== INSTRUCTIONS TO FOLLOW ==
Scan the records below for the line containing "induction 1 as" and the line containing "destruct (significand_last _". Copy both, plus every line between, exactly.

== INFORMATION PROVIDED ==
-=-=-
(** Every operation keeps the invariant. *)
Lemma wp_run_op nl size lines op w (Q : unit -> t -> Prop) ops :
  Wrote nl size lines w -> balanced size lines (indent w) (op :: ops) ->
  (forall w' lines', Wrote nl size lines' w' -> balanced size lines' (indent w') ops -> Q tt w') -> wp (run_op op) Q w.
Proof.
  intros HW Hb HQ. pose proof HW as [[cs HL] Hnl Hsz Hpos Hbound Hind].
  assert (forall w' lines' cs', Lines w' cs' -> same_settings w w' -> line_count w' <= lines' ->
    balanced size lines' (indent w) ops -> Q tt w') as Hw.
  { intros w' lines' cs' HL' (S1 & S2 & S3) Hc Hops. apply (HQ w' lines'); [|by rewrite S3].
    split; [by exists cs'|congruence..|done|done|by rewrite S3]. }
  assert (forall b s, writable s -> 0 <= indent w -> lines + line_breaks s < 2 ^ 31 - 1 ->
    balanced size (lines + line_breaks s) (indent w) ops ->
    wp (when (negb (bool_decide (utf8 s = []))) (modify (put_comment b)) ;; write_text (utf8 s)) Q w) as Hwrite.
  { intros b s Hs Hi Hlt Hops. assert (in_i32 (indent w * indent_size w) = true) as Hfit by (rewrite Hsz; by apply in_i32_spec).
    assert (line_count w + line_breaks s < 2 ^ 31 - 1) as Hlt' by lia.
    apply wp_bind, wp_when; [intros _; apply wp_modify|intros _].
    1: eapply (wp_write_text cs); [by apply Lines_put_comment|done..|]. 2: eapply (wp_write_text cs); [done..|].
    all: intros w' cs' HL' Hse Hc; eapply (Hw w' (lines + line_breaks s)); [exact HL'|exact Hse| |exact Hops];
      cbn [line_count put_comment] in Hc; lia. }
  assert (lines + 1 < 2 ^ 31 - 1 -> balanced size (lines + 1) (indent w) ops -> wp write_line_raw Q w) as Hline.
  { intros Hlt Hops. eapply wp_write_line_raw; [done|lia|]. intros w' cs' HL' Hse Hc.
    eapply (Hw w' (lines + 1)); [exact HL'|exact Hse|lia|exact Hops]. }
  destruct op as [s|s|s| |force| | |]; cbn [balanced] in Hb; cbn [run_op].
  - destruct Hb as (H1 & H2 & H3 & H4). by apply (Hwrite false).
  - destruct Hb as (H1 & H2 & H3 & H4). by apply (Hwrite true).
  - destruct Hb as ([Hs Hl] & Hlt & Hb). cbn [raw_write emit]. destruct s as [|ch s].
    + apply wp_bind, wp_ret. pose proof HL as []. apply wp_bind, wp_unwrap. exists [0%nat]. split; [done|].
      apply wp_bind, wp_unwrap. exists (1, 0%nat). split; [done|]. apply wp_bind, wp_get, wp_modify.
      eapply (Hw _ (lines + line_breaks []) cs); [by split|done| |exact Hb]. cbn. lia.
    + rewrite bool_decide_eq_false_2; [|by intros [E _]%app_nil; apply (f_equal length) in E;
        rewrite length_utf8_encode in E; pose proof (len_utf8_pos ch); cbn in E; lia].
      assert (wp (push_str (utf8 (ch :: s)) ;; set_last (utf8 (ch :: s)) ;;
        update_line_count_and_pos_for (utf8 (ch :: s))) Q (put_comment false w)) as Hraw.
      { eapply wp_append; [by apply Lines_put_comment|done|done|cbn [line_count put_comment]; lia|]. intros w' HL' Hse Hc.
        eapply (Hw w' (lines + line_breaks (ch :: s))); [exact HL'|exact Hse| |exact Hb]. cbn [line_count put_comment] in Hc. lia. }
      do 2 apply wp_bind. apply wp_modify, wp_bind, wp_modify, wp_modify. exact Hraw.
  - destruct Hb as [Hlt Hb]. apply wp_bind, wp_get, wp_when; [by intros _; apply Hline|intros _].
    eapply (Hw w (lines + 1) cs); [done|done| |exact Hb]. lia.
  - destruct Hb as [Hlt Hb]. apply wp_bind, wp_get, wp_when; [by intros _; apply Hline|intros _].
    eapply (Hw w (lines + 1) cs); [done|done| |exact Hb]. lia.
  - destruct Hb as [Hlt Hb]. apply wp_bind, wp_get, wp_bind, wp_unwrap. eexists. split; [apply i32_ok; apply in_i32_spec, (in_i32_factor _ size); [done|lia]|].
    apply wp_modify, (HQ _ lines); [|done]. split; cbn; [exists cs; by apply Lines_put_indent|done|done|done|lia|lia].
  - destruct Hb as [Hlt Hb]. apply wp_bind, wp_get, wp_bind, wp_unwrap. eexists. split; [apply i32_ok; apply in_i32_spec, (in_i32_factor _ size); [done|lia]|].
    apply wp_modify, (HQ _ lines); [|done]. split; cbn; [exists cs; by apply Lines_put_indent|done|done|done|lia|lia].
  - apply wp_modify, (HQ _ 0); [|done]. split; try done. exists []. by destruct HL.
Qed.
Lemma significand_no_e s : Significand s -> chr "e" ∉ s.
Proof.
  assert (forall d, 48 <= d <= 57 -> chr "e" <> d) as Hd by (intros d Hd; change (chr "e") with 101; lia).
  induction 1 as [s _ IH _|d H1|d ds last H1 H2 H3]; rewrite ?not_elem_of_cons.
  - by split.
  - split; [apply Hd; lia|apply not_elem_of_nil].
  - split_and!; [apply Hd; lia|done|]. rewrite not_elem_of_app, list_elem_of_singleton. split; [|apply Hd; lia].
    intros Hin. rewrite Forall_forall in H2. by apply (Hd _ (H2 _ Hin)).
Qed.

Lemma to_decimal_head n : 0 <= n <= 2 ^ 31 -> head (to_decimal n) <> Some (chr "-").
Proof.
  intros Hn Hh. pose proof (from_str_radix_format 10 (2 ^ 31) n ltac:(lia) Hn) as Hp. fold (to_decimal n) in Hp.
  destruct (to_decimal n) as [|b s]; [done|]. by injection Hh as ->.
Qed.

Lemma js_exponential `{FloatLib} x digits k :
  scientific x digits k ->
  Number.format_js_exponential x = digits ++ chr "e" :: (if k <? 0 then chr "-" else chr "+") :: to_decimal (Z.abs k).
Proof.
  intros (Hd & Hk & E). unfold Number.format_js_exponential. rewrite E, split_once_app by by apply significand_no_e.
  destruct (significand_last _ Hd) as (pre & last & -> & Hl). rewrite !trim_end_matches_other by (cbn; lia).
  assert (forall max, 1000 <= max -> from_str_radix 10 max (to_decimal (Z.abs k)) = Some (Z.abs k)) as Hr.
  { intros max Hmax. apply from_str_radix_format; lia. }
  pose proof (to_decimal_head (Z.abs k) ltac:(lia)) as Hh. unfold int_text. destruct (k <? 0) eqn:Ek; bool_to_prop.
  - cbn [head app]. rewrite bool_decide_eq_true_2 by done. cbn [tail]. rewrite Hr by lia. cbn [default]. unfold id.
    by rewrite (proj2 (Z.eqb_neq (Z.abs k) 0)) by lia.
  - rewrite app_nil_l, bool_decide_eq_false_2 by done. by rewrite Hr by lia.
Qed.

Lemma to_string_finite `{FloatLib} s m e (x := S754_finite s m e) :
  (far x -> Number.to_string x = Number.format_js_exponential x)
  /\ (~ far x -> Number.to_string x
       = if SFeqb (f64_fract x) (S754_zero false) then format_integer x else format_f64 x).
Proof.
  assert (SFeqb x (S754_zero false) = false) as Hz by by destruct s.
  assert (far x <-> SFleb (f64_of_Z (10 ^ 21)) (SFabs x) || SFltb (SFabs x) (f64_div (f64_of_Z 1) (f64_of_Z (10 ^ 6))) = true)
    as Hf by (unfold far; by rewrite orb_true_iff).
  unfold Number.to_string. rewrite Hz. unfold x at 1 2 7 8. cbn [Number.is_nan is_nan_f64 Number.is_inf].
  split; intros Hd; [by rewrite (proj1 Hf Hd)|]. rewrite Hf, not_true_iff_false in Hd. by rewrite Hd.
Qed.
-=-=-
== ANSWER BOX ==
  induction 1 as [s _ IH _|d H1|d ds last H1 H2 H3]; rewrite ?not_elem_of_cons.
  - by split.
  - split; [apply Hd; lia|apply not_elem_of_nil].
  - split_and!; [apply Hd; lia|done|]. rewrite not_elem_of_app, list_elem_of_singleton. split; [|apply Hd; lia].
    intros Hin. rewrite Forall_forall in H2. by apply (Hd _ (H2 _ Hin)).
Qed.

Lemma to_decimal_head n : 0 <= n <= 2 ^ 31 -> head (to_decimal n) <> Some (chr "-").
Proof.
  intros Hn Hh. pose proof (from_str_radix_format 10 (2 ^ 31) n ltac:(lia) Hn) as Hp. fold (to_decimal n) in Hp.
  destruct (to_decimal n) as [|b s]; [done|]. by injection Hh as ->.
Qed.

Lemma js_exponential `{FloatLib} x digits k :
  scientific x digits k ->
  Number.format_js_exponential x = digits ++ chr "e" :: (if k <? 0 then chr "-" else chr "+") :: to_decimal (Z.abs k).
Proof.
  intros (Hd & Hk & E). unfold Number.format_js_exponential. rewrite E, split_once_app by by apply significand_no_e.
  destruct (significand_last _ Hd) as (pre & last & -> & Hl). rewrite !trim_end_matches_other by (cbn; lia).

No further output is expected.